# Normalized SSE for a set of data?

1. Jun 16, 2011

Normalized SSE for a set of data??

Hi, supposed I have a set of data points, and each data point has a certain value of uncertainty associated with it.

Supposed also I have a function which models the data. What I'd like to know is how does one quantitatively measure how good the fit of the model is to the data, in such as way that one can compare the model to different sets of data?

For example, taking the SSE defined as:

$\sum(y_i - f(x_i , \beta))^2$

where $\beta$ is a set of parameters, one can measure the difference between the model and the data. However, this does not take into account the number of data points or the degree of uncertainty. If I have a very large number of data points, a small difference between the data and model will result in a very large SSE, even if the model is a very good fit. On the contrary, even if the model is poor, a small set of data points may produce a small SSE - thus there is no way to compare between data sets for the same model.

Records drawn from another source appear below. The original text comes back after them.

Lemma number_int_lt s ds r :
  number_int s = Some (ds, r) -> List.length r < List.length s.
Proof.
  destruct s as [|c s]; simpl; [discriminate|].
  destruct (N.eqb c 48); [intro H; injection H as <- <-; lia|].
  destruct (is_digit c); [|discriminate].
  destruct (take_digits s) as [ds' r'] eqn:E. apply take_digits_le in E.
  intro H; injection H as <- <-. lia.
Qed.

Lemma number_frac_le s ds r :
  number_frac s = Some (ds, r) -> List.length r <= List.length s.
Proof.
  destruct s as [|c s]; simpl; [intro H; injection H as <- <-; simpl; lia|].
  destruct (N.eqb c 46); [|intro H; injection H as <- <-; simpl; lia].
  destruct (take_digits s) as [[|d ds'] r'] eqn:E; [discriminate|].
  apply take_digits_le in E. intro H; injection H as <- <-. lia.
Qed.

Lemma number_exp_le s ex r :
  number_exp s = Some (ex, r) -> List.length r <= List.length s.
Proof.
  destruct s as [|c s]; simpl; [intro H; injection H as <- <-; simpl; lia|].
  destruct (N.eqb c 101 || N.eqb c 69); [|intro H; injection H as <- <-; simpl; lia].
  assert (forall (eneg : bool) s'', List.length s'' <= List.length s ->
            (let (ds, rest) := take_digits s'' in
             match ds with
             | [] => None
             | _ :: _ => Some ((if eneg then - decimal ds else decimal ds)%Z, rest)
             end) = Some (ex, r) -> List.length r <= S (List.length s)) as K.
  { intros eneg s'' Hs. destruct (take_digits s'') as [[|d ds'] r'] eqn:E; [discriminate|].
    apply take_digits_le in E. intro H; injection H as _ <-. lia. }
  destruct s as [|g t]; [apply (K false); simpl; lia|].
  destruct (N.eqb g 45); [apply (K true); simpl; lia|].
  destruct (N.eqb g 43); apply (K false); simpl; lia.
Qed.

Lemma parse_number_fuel s : parse_number s <> OutOfFuel.
Proof.
  unfold parse_number. destruct (number_sign s) as [neg s0].
  destruct (number_int s0) as [[ints s1]|]; [|discriminate].
  destruct (number_frac s1) as [[fracs s2]|]; [|discriminate].
  destruct (number_exp s2) as [[ex s3]|]; discriminate.
Qed.

Lemma parse_number_lt s d r :
  parse_number s = Ok d r -> List.length r < List.length s.
Proof.
  unfold parse_number. destruct (number_sign s) as [neg s0] eqn:E0.
  destruct (number_int s0) as [[ints s1]|] eqn:E1; [|discriminate].
  destruct (number_frac s1) as [[fracs s2]|] eqn:E2; [|discriminate].
  destruct (number_exp s2) as [[ex s3]|] eqn:E3; [|discriminate].
  intro H; injection H as _ <-.
  apply number_sign_le in E0. apply number_int_lt in E1.
  apply number_frac_le in E2. apply number_exp_le in E3. lia.
Qed.

#[local] Arguments starts_with : simpl never.
#[local] Arguments skipn : simpl never.

Ltac keyword :=
  let H := fresh in
  intro H; injection H as _ <-; rewrite length_skipn; simpl List.length; lia.

(** What a parser leaves is shorter than what it was given. *)
Lemma parse_consumes fuel :
  (forall s v r, parse_value fuel s = Ok v r -> List.length r < List.length s) /\
  (forall s acc v r,
      parse_elements fuel s acc = Ok v r -> List.length r < List.length s) /\
  (forall s acc v r,
      parse_members fuel s acc = Ok v r -> List.length r < List.length s).
Proof.
  induction fuel as [|f (IHv & IHe & IHm)]; [repeat split; intros; discriminate|].
  repeat split.
  - intros s v r. simpl. pose proof (skip_ws_le s) as Hs.
    destruct (skip_ws s) as [|c s1]; [discriminate|]. simpl in Hs.
    destruct (N.eqb c 123).
    { pose proof (skip_ws_le s1) as Hs1. destruct (skip_ws s1) as [|d s2]; [discriminate|].
      destruct (N.eqb d 125); [intro H; injection H as _ <-; simpl in *; lia|].
      intro H. apply IHm in H. simpl in *. lia. }
    destruct (N.eqb c 91).
    { pose proof (skip_ws_le s1) as Hs1. destruct (skip_ws s1) as [|d s2]; [discriminate|].
      destruct (N.eqb d 93); [intro H; injection H as _ <-; simpl in *; lia|].
      intro H. apply IHe in H. simpl in *. lia. }
    destruct (N.eqb c 34).
    { destruct (parse_string s1) eqn:E; try discriminate.
      apply parse_string_lt in E. intro H; injection H as _ <-. lia. }
    destruct (starts_with _ (c :: s1)); [keyword|].
    destruct (starts_with _ (c :: s1)); [keyword|].
    destruct (starts_with _ (c :: s1)); [keyword|].
    destruct (parse_number (c :: s1)) eqn:E; try discriminate.
    apply parse_number_lt in E. intro H; injection H as _ <-. simpl in *. lia.
  - intros s acc v r. simpl.
    destruct (parse_value f s) as [v1 r1| |] eqn:E; try discriminate.
    apply IHv in E. pose proof (skip_ws_le r1) as Hs.
    destruct (skip_ws r1) as [|c s1]; [discriminate|]. simpl in Hs.
    destruct (N.eqb c 44); [intro H; apply IHe in H; lia|].
    destruct (N.eqb c 93); [|discriminate].
    intro H; injection H as _ <-. lia.
  - intros s acc v r. simpl. pose proof (skip_ws_le s) as Hs.
    destruct (skip_ws s) as [|c s1]; [discriminate|]. simpl in Hs.
    destruct (N.eqb c 34); [|discriminate].
    destruct (parse_string s1) as [k r0| |] eqn:E; try discriminate.
    apply parse_string_lt in E. pose proof (skip_ws_le r0) as Hs0.
    destruct (skip_ws r0) as [|d s2]; [discriminate|]. simpl in Hs0.
    destruct (N.eqb d 58); [|discriminate].
    destruct (parse_value f s2) as [v1 r1| |] eqn:E1; try discriminate.
    apply IHv in E1. pose proof (skip_ws_le r1) as Hs1.
    destruct (skip_ws r1) as [|e s3]; [discriminate|]. simpl in Hs1.
    destruct (N.eqb e 44); [intro H; apply IHm in H; lia|].
    destruct (N.eqb e 125); [|discriminate].
    intro H; injection H as _ <-. lia.
Qed.

(** Twice the length of the text is fuel enough. *)
Lemma parse_fuel fuel :
  (forall s, 2 * List.length s + 1 <= fuel -> parse_value fuel s <> OutOfFuel) /\
  (forall s acc,
      2 * List.length s + 2 <= fuel -> parse_elements fuel s acc <> OutOfFuel) /\
  (forall s acc,
      2 * List.length s + 2 <= fuel -> parse_members fuel s acc <> OutOfFuel).
Proof.
  induction fuel as [|f (IHv & IHe & IHm)]; [repeat split; intros; lia|].
  repeat split.
  - intros s Hf. simpl. pose proof (skip_ws_le s) as Hs.
    destruct (skip_ws s) as [|c s1]; [discriminate|]. simpl in Hs.
    destruct (N.eqb c 123).
    { pose proof (skip_ws_le s1) as Hs1. destruct (skip_ws s1) as [|d s2]; [discriminate|].
      destruct (N.eqb d 125); [discriminate|]. apply IHm. simpl in *. lia. }
    destruct (N.eqb c 91).
    { pose proof (skip_ws_le s1) as Hs1. destruct (skip_ws s1) as [|d s2]; [discriminate|].
      destruct (N.eqb d 93); [discriminate|]. apply IHe. simpl in *. lia. }
    destruct (N.eqb c 34).
    { pose proof (parse_string_fuel s1). destruct (parse_string s1); congruence. }
    destruct (starts_with _ (c :: s1)); [discriminate|].
    destruct (starts_with _ (c :: s1)); [discriminate|].
    destruct (starts_with _ (c :: s1)); [discriminate|].
    pose proof (parse_number_fuel (c :: s1)). destruct (parse_number (c :: s1)); congruence.
  - intros s acc Hf. simpl.
    pose proof (IHv s ltac:(lia)) as Hv.
    destruct (parse_value f s) as [v1 r1| |] eqn:E; [|discriminate|congruence].
    apply (proj1 (parse_consumes f)) in E. pose proof (skip_ws_le r1) as Hs.
    destruct (skip_ws r1) as [|c s1]; [discriminate|]. simpl in Hs.
    destruct (N.eqb c 44); [apply IHe; lia|].
    destruct (N.eqb c 93); discriminate.
  - intros s acc Hf. simpl. pose proof (skip_ws_le s) as Hs.
    destruct (skip_ws s) as [|c s1]; [discriminate|]. simpl in Hs.
    destruct (N.eqb c 34); [|discriminate].
    pose proof (parse_string_fuel s1) as Hk.
    destruct (parse_string s1) as [k r0| |] eqn:E; [|discriminate|congruence].
    apply parse_string_lt in E. pose proof (skip_ws_le r0) as Hs0.
    destruct (skip_ws r0) as [|d s2]; [discriminate|]. simpl in Hs0.
    destruct (N.eqb d 58); [|discriminate].
    pose proof (IHv s2 ltac:(lia)) as Hv.
    destruct (parse_value f s2) as [v1 r1| |] eqn:E1; [|discriminate|congruence].
    apply (proj1 (parse_consumes f)) in E1. pose proof (skip_ws_le r1) as Hs1.
    destruct (skip_ws r1) as [|e s3]; [discriminate|]. simpl in Hs1.
    destruct (N.eqb e 44); [apply IHm; lia|].
    destruct (N.eqb e 125); discriminate.
Qed.

(** [JSON.parse] never runs out of fuel: it throws exactly where the text is
    not one JSON value. *)
Lemma parse_value_fuel s : parse_value (fuel_for s) s <> OutOfFuel.
Proof. apply (proj1 (parse_fuel _)). unfold fuel_for. lia. Qed.

Lemma get_some_truthy f v c : get f v = Some c -> truthy (Some v) = true.
Proof. destruct v; simpl; congruence. Qed.

Lemma nonempty_truthy t : t <> [] -> truthy (Some (JString t)) = true.
Proof. destruct t; simpl; congruence. Qed.

(** The model on texts and numbers whose results are known. *)

Example parse_orders_and_overwrites :
  option_map stringify
    (match parse (jsq " { 'b' : 1 , '10': 2, '2' : [ ] , 'b' : {} , '01': null } ") with
     | Normal v => Some v
     | Throw _ => None
     end)
  = Some (jsq "{'2':[],'10':2,'b':{},'01':null}").
Proof. vm_compute. reflexivity. Qed.

Example parse_numbers :
  option_map stringify
    (match parse (js "[0.1, 2.50, -0, 1e21, 123e-8, 9007199254740993, 5e-324, 1e999]") with
     | Normal v => Some v
     | Throw _ => None
     end)
  = Some (js "[0.1,2.5,0,1e+21,0.00000123,9007199254740992,5e-324,null]").
Proof. vm_compute. reflexivity. Qed.

Example parse_rejects :
  map parse [[]; js "hello"; js "[1,]"; js "01"; js "1."; js "nul"; js "{} x"]
  = repeat (Throw SyntaxError) 7.
Proof. vm_compute. reflexivity. Qed.

End JSONFacts.

(** ** The diagnostic panel *)

Module PanelFacts.
Import JSON TextOutputPanel Examples JSONFacts.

Also, one must consider the magnitude of the data points when comparing sets. For example, if my $y_i$ values range from 100...500 for one set, a small fractional change between the model and the data may still produce a huge SSE, while a huge fractional change between the model and data ranging from 0.01...0.5 will result in a small SSE.

So, what I'd like is a way to compare the goodness of a fit for a wide variety of data sets that takes into account the error in the data, the number of data points, and the magnitude of the dependent variables in the data - can someone explain how to do this and what such a quantity is called?

2. Jun 19, 2011

### Stephen Tashi

Re: Normalized SSE for a set of data??

You could try the mean of the sum of the squares of the percentage errors, but unless you can define what makes a good or bad comparison precisely, there is no mathematical answer to your question.

3. Jun 20, 2011

Re: Normalized SSE for a set of data??

I was thinking along the same lines... something like this:

$\frac{1}{N}\sum\frac{(y_i - f(x_i, \beta)) + e_i}{y_i}$

where N is the total number of data points, and ei is the error associated with the ith data point. This would give the average maximum possible difference between the curve and the data.

Do you see any flaws in this reasoning?

4. Jun 20, 2011

### Stephen Tashi

Re: Normalized SSE for a set of data??

It isn't reasoning. It's the method of "I don't know exactly what I want, but I'll recognize it when I see it". Everybody who deals with practical problems resorts to this method sometimes. If you want to deduce an answer by mathematical reasoning, you have to define precisely what it is that you are trying to do. If you are just casually fooling around with some data, I think the formula is worth a try. If you have some very serious purpose in your work, you should try define you goal in precise language and see where reasoning will take you.

5. Jun 21, 2011

### SW VandeCarr

Re: Normalized SSE for a set of data??

I haven't seen any reference to the term "mean squared error" (MSE) in this thread, This is simply the the SSE divided by the number of degrees of freedom and is essentially what this thread is addressing. It's a widely used and well regarded statistic and is useful in evaluating the bias of estimators among other things. I'm not aware of any particular issues associated with it. Am I missing something in this discussion?

EDIT: Assessing the number of degrees of freedom can be difficult due to correlations among variables. MANOVA analysis is usually required in the multivariate setting. In the univariate setting there is no problem provided the individual data points (observations) are independent.